She worked her entire life to create structures of beauty and goodness.  In the midst of the slums
of New York, they provided hospitality to the poor while working for social justice.  They saw
the truth -- that the works of mercy and the works of justice and peace are one and the same,
different aspects of the same journey, all going the same direction.

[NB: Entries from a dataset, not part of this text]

(** [h.Handle(ctx, req, resw)] on an interface value. *)
Definition Handler_Handle (h : Handler)
    (ctx : context_Context) (req : Request) (resw : ResponseWriter)
    : M W error :=
  match h with
  | Some handle => handle ctx req resw
  | None => panic nilDereference
  end.

(** [type Interceptor interface { Handle(ctx, req, resw, h Handler) error }]. *)
Definition Interceptor : Type :=
  option (context_Context -> Request -> ResponseWriter -> Handler -> M W error).

(** [i.Handle(ctx, req, resw, h)] on an interface value. *)
Definition Interceptor_Handle (i : Interceptor)
    (ctx : context_Context) (req : Request) (resw : ResponseWriter)
    (h : Handler) : M W error :=
  match i with
  | Some handle => handle ctx req resw h
  | None => panic nilDereference
  end.

(** [type nopInterceptor struct{}] *)
Inductive nopInterceptor : Type := nopInterceptor_lit.

(** [func (nopInterceptor) Handle(ctx, req, resw, handler) error] *)
Definition nopInterceptor_Handle (_ : nopInterceptor)
    (ctx : context_Context) (req : Request) (resw : ResponseWriter)
    (handler : Handler) : M W error :=
  Handler_Handle handler ctx req resw.

(** [var NopInterceptor Interceptor = nopInterceptor{}] *)
Definition NopInterceptor : Interceptor :=
  Some (nopInterceptor_Handle nopInterceptor_lit).

(** [type interceptedHandler struct { h Handler; i Interceptor }] *)
Record interceptedHandler : Type := { h : Handler; i : Interceptor }.

(** [func (h interceptedHandler) Handle(ctx, req, resw) error] *)
Definition interceptedHandler_Handle (self : interceptedHandler)
    (ctx : context_Context) (req : Request) (resw : ResponseWriter)
    : M W error :=
  Interceptor_Handle (i self) ctx req resw (h self).

(** An [interceptedHandler] used as a [Handler]. *)
Definition interceptedHandler_as_Handler (self : interceptedHandler)
    : Handler :=
  Some (interceptedHandler_Handle self).

(** [func ApplyInterceptor(h Handler, i Interceptor) Handler] *)
Definition ApplyInterceptor (h : Handler) (i : Interceptor) : Handler :=
  match i with
  | None => h
  | Some _ => interceptedHandler_as_Handler {| h := h; i := i |}
  end.

(** [type InterceptorFunc func(context.Context, *Request, ResponseWriter, Handler) error]:
    a func value, nil or a closure. *)
Definition InterceptorFunc : Type :=
  option (context_Context -> Request -> ResponseWriter -> Handler -> M W error).

(** The call [f(ctx, req, resw, h)] of a func value. *)
Definition InterceptorFunc_call (f : InterceptorFunc)
    (ctx : context_Context) (req : Request) (resw : ResponseWriter)
    (h : Handler) : M W error :=
  match f with
  | Some body => body ctx req resw h
  | None => panic nilDereference
  end.

(** [func (f InterceptorFunc) Handle(ctx, req, resw, h) error] *)
Definition InterceptorFunc_Handle (f : InterceptorFunc)
    (ctx : context_Context) (req : Request) (resw : ResponseWriter)
    (h : Handler) : M W error :=
  InterceptorFunc_call f ctx req resw h.

(** An [InterceptorFunc] used as an [Interceptor]: never the nil
    interface, even when the func itself is nil. *)
Definition InterceptorFunc_as_Interceptor (f : InterceptorFunc)
    : Interceptor :=
  Some (InterceptorFunc_Handle f).

(** The specification's requirement on an absent handler, in its own
    words: composing with a nil handler fails fast.  [ApplyInterceptor]
    is a total function with no way to refuse an argument, so what is
    left of the requirement is that every invocation of the composed
    handler panics. *)
Definition FailsFastOnNilHandler (i : Interceptor) : Prop :=
  forall ctx req resw w,
    isPanic (fst (Handler_Handle (ApplyInterceptor None i) ctx req resw w))
    = true.
(** X8.  What a bar chart looks like when it is drawn.  With [n] generator
    names the bar width is 6/n (positive); the chart gets one bar series
    per generator name, in mapping order, labelled with the name, of that
    width, with the bars of the series drawn [j]-th at stop-coverage plus
    [j] bar widths and the values of [value_lambda] as heights; the x ticks
    are the stop-coverage values of the first generator name's buckets
    only. *)
Theorem bar_chart_layout
  (ax : axes) (g : grouped) (value_lambda : BenchmarkGenerator -> result Q)
  (add_trend_line : bool) (ax' : axes) :
  BenchmarkPlotter._plot_bars ax g value_lambda add_trend_line = Ok ax' ->
  let n := length g in
  let bar_width := (6 / inject_Z (Z.of_nat n))%Q in
  (0 < bar_width)%Q
  /\ (exists series,
         bar_series ax' = bar_series ax ++ series
         /\ length series = n
         /\ forall j name gens,
             nth_error g j = Some (name, gens) ->
             exists ys,
               comprehension value_lambda gens = Ok ys
               /\ nth_error series j
                  = Some (bar_positions bar_width j gens, ys, name,
                          bar_width))
  /\ (exists name gens rest,
         g = (name, gens) :: rest
         /\ xticks ax' = Some (map stop_coverage gens)).
Proof.
  intros H. cbv zeta.
  assert (Hn : (0 < length g)%nat).
  { apply plot_bars_Ok in H as [Hg _]. destruct g; [congruence | simpl; lia]. }
  pose proof (bar_width_positive _ Hn) as Hbw.
  split; [exact Hbw |]. split.
  - unfold BenchmarkPlotter._plot_bars in H.
    apply bind_Ok_inv in H as (bw & Hdiv & H).
    apply py_truediv_Ok in Hdiv as [-> _].
    apply bind_Ok_inv in H as (ax1 & Hloop & H).
    apply bind_Ok_inv in H as (first & _ & H). injection H as <-.
    apply plot_bars_loop_series in Hloop as (series & Hs & Hlen & Hnth).
    exists series. split; [exact Hs |]. split; [exact Hlen | exact Hnth].
  - unfold BenchmarkPlotter._plot_bars in H.
    apply bind_Ok_inv in H as (bw & _ & H).
    apply bind_Ok_inv in H as (ax1 & _ & H).
    apply bind_Ok_inv in H as (first & Hfirst & H). injection H as <-.
    destruct g as [| [name gens] rest]; [discriminate |].
    injection Hfirst as <-. exists name, gens, rest. split; reflexivity.
Qed.

(** The bars of the "Total Time" chart of the two sample generators. *)
Lemma bar_chart_layout_witness :
  exists ax',
    BenchmarkPlotter.plot_total_time None Samples.two_generators = Ok ax'
    /\ xticks ax' = Some [50%Z; 100%Z]
    /\ length (bar_series ax') = 2%nat.
Proof.
  destruct (BenchmarkPlotter.plot_total_time None Samples.two_generators)
    as [ax' | e] eqn:E; [| vm_compute in E; discriminate].
  destruct (bar_chart_layout _ _ _ _ _ E)
    as (_ & (series & Hs & Hlen & _) & (name & gens & rest & Hg & Ht)).
  exists ax'. split; [reflexivity |]. split.
  - rewrite Ht. injection Hg as <- <- <-. reflexivity.
  - rewrite Hs. simpl. exact Hlen.
Defined.

(** ** Histograms *)

Lemma insert_by_value_desc_sorted x l :
  StronglySorted (fun a b : string * Q => (snd b <= snd a)%Q) l ->
  StronglySorted (fun a b : string * Q => (snd b <= snd a)%Q)
    (insert_by_value_desc x l).
Proof.
  induction 1 as [| y l Hl IH Hy]; simpl.
  - repeat constructor.
  - destruct (Qle_bool (snd y) (snd x)) eqn:E.
    + apply Qle_bool_iff in E.
      constructor; [constructor; assumption |].
      constructor; [assumption |].
      eapply List.Forall_impl; [| exact Hy].
      intros z Hz. simpl in Hz. eapply Qle_trans; eauto.
    + assert (Hxy : (snd x <= snd y)%Q).
      { apply Qlt_le_weak, Qnot_le_lt. intros H.
        apply Qle_bool_iff in H. congruence. }
      constructor; [assumption |].
      rewrite List.Forall_forall in *. intros z Hz.
      apply (Permutation_in _ (insert_by_value_desc_perm x l)) in Hz.
      destruct Hz as [<- | Hz]; auto.
Qed.

Lemma insert_by_value_desc_stable v x l :
  List.filter (fun item : string * Q => Qeq_bool (snd item) v)
    (insert_by_value_desc x l)
  = List.filter (fun item : string * Q => Qeq_bool (snd item) v) (x :: l).
Proof.
  induction l as [| y l IH]; [reflexivity |].
  simpl insert_by_value_desc.
  destruct (Qle_bool (snd y) (snd x)) eqn:E; [reflexivity |].
  cbn [List.filter] in *. rewrite IH.
  destruct (Qeq_bool (snd x) v) eqn:Hx; [| reflexivity].
  destruct (Qeq_bool (snd y) v) eqn:Hy; [| reflexivity].
  exfalso. apply Qeq_bool_iff in Hx, Hy.
  assert (H : Qle_bool (snd y) (snd x) = true).
  { apply Qle_bool_iff. rewrite Hx, Hy. apply Qle_refl. }
  congruence.
Qed.

(** X9.  The order in which a histogram lists the identifiers of a visit
    mapping ([sorted(..., key=lambda x: x[1], reverse=True)]): the same
    items, by descending visit count, and items with equal counts keep the
    order they had in the mapping. *)
Theorem visits_sorted_by_descending_count (items : list (string * Q)) :
  Permutation (sorted_by_value_desc items) items
  /\ StronglySorted (fun a b : string * Q => (snd b <= snd a)%Q)
       (sorted_by_value_desc items)
  /\ forall v,
      List.filter (fun item : string * Q => Qeq_bool (snd item) v)
        (sorted_by_value_desc items)
      = List.filter (fun item : string * Q => Qeq_bool (snd item) v) items.
Proof.
  split; [apply sorted_by_value_desc_perm |]. split.
  - induction items as [| x l IH]; simpl; [constructor |].
    now apply insert_by_value_desc_sorted.
  - intros v. induction items as [| x l IH]; [reflexivity |].
    simpl sorted_by_value_desc. rewrite insert_by_value_desc_stable.
    cbn [List.filter]. now rewrite IH.
Qed.

Lemma histograms_draw a ax :
  histograms (draw a ax)
  = histograms ax
    ++ match a with Hist x w b l => [(x, w, b, l)] | _ => [] end.
Proof.
  unfold histograms, draw. simpl. rewrite flat_map_app. simpl.
  now rewrite app_nil_r.
Qed.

Long before it was a theological mantra, the "preferential option for the poor" was a living reality
in the life and work of Dorothy Day.  She was an informed critic of current events, always
looking for the Gospel truth in a given situation, and finding Jesus in the poor, rejected, and
marginalized.
Her example inspires us today to consider how we can ensure fair distribution, subsidiarity,
economic opportunity, justice, and food security for everyone everywhere.  First we must see the
structures of sin that bind us down in oppression and poverty, and then we can discern ways
around the structures, or ways to redeem them, or dismantle them.  We can buy farms and
dedicate them for the purpose of raising food for the hungry.  We can organize microenterprise
co-operatives in every city to provide opportunity for the poor.  We can look at our own
individual situations, and adopt lifestyles of simplicity and frugality, rejecting the culture of
materialistic conspicuous consumption in favor of a life of justice.  Live simply, that others may
simply live.  We can discern the cry of the widow and orphan in our own neighborhoods, and be
the hands and feet of God in relieving distress and creating justice. 

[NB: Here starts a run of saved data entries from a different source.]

(** a / b on Python integers: true division, ZeroDivisionError when b is 0. *)
Definition py_truediv (a b : Z) : result Q :=
  if (b =? 0)%Z then Raise ZeroDivisionError else Ok (inject_Z a / inject_Z b).

Definition Qlt_bool (x y : Q) : bool := negb (Qle_bool y x).

(** np.arange(start, stop, step) on floats, step not 0:
    ceil((stop - start) / step) values start + i * step. *)
Definition np_arange (start stop step : Q) : list Q :=
  map (fun i => start + inject_Z (Z.of_nat i) * step)
      (seq 0 (Z.to_nat (Qceiling ((stop - start) / step)))).

(** np.linspace(start, stop, num): num values from start to stop, the last
    one set to stop. *)
Definition np_linspace (start stop : Q) (num : nat) : list Q :=
  match num with
  | O => []
  | 1%nat => [start]
  | S div =>
      map (fun i => start + inject_Z (Z.of_nat i) * ((stop - start) / inject_Z (Z.of_nat div)))
          (seq 0 div) ++ [stop]
  end.

(** np.zeros_like(a) *)
Definition np_zeros_like (a : list Q) : list Q := map (fun _ => 0) a.

(** One value of np.interp over the points (x0, y0) :: rest, for x above x0:
    the segment that holds x, and the last ordinate to the right of all. *)
Fixpoint interp_from (x x0 y0 : Q) (rest : list (Q * Q)) : Q :=
  match rest with
  | [] => y0
  | (x1, y1) :: rest' =>
      if Qlt_bool x x1 then y0 + (y1 - y0) / (x1 - x0) * (x - x0)
      else interp_from x x1 y1 rest'
  end.

Definition interp1 (xp fp : list Q) (x : Q) : Q :=
  match combine xp fp with
  | [] => 0
  | (x0, y0) :: rest => if Qle_bool x x0 then y0 else interp_from x x0 y0 rest
  end.

(** np.interp(x, xp, fp): piecewise linear interpolation through the points
    (xp, fp), xp increasing; ValueError when xp is empty or xp and fp differ
    in length. *)
Definition np_interp (x xp fp : list Q) : result (list Q) :=
  match xp with
  | [] => Raise ValueError
  | _ => if (length xp =? length fp)%nat then Ok (map (interp1 xp fp) x)
         else Raise ValueError
  end.

(** c += a on arrays: a is added pointwise when the lengths agree, a one-value
    array is broadcast, anything else raises ValueError. *)
Definition iadd (c a : list Q) : result (list Q) :=
  if (length a =? length c)%nat then Ok (map (fun p => fst p + snd p) (combine c a))
  else if (length a =? 1)%nat then Ok (map (fun x => x + hd 0 a) c)
  else Raise ValueError.

(** np.mean(a) *)
Definition np_mean (a : list Q) : Q :=
  fold_right Qplus 0 a / inject_Z (len a).

(** np.random.normal(0, 1, n): the next n draws of the standard normal
    generator, which moves on by n. *)
Definition np_random_normal (n : nat) : M (list Q) :=
  fun w => (Ok (map (random_state w) (seq 0 n)),
            set_random_state (fun i => random_state w (n + i)%nat) w).

(** ** The numeric library *)

(** float(text) and the functions of numpy and scipy whose values the model
    leaves open.  [py_float] is None where float() raises ValueError (texts
    that read as inf or nan have no value in the model);
    [fft_resample x num] is the amplitude that scipy.signal.resample
    computes from a non-empty x (the inverse transform of the padded or cut
    spectrum, scaled), which has num values. *)
Class Library : Type := {
  py_float : string -> option Q;
  np_pi : Q;
  np_sin : Q -> Q;
  np_sqrt : Q -> Q;
  py_pow : Q -> Q -> Q;
  fft_resample : list Q -> nat -> list Q;
  fft_resample_length :
    forall x num, x <> [] -> length (fft_resample x num) = num
}.

Section Program.

Context {L : Library}.

Local Open Scope py_scope.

All of this is not utopia, it is within our grasp.  The price of a hundred and sixty acre farm can be
less than the price of the typical middle-class suburban house.  And that one farm could provide
more than three tons of flour -- each and every year.  Volunteers from the parish could provide
the labor.  Parishes could join together, perhaps as a diocese, and buy several farms and a small
mill to grind the wheat into flour, and package it for distribution.  Or vegetables could be grown,
and canned in a diocesan canning kitchen for distribution to the poor.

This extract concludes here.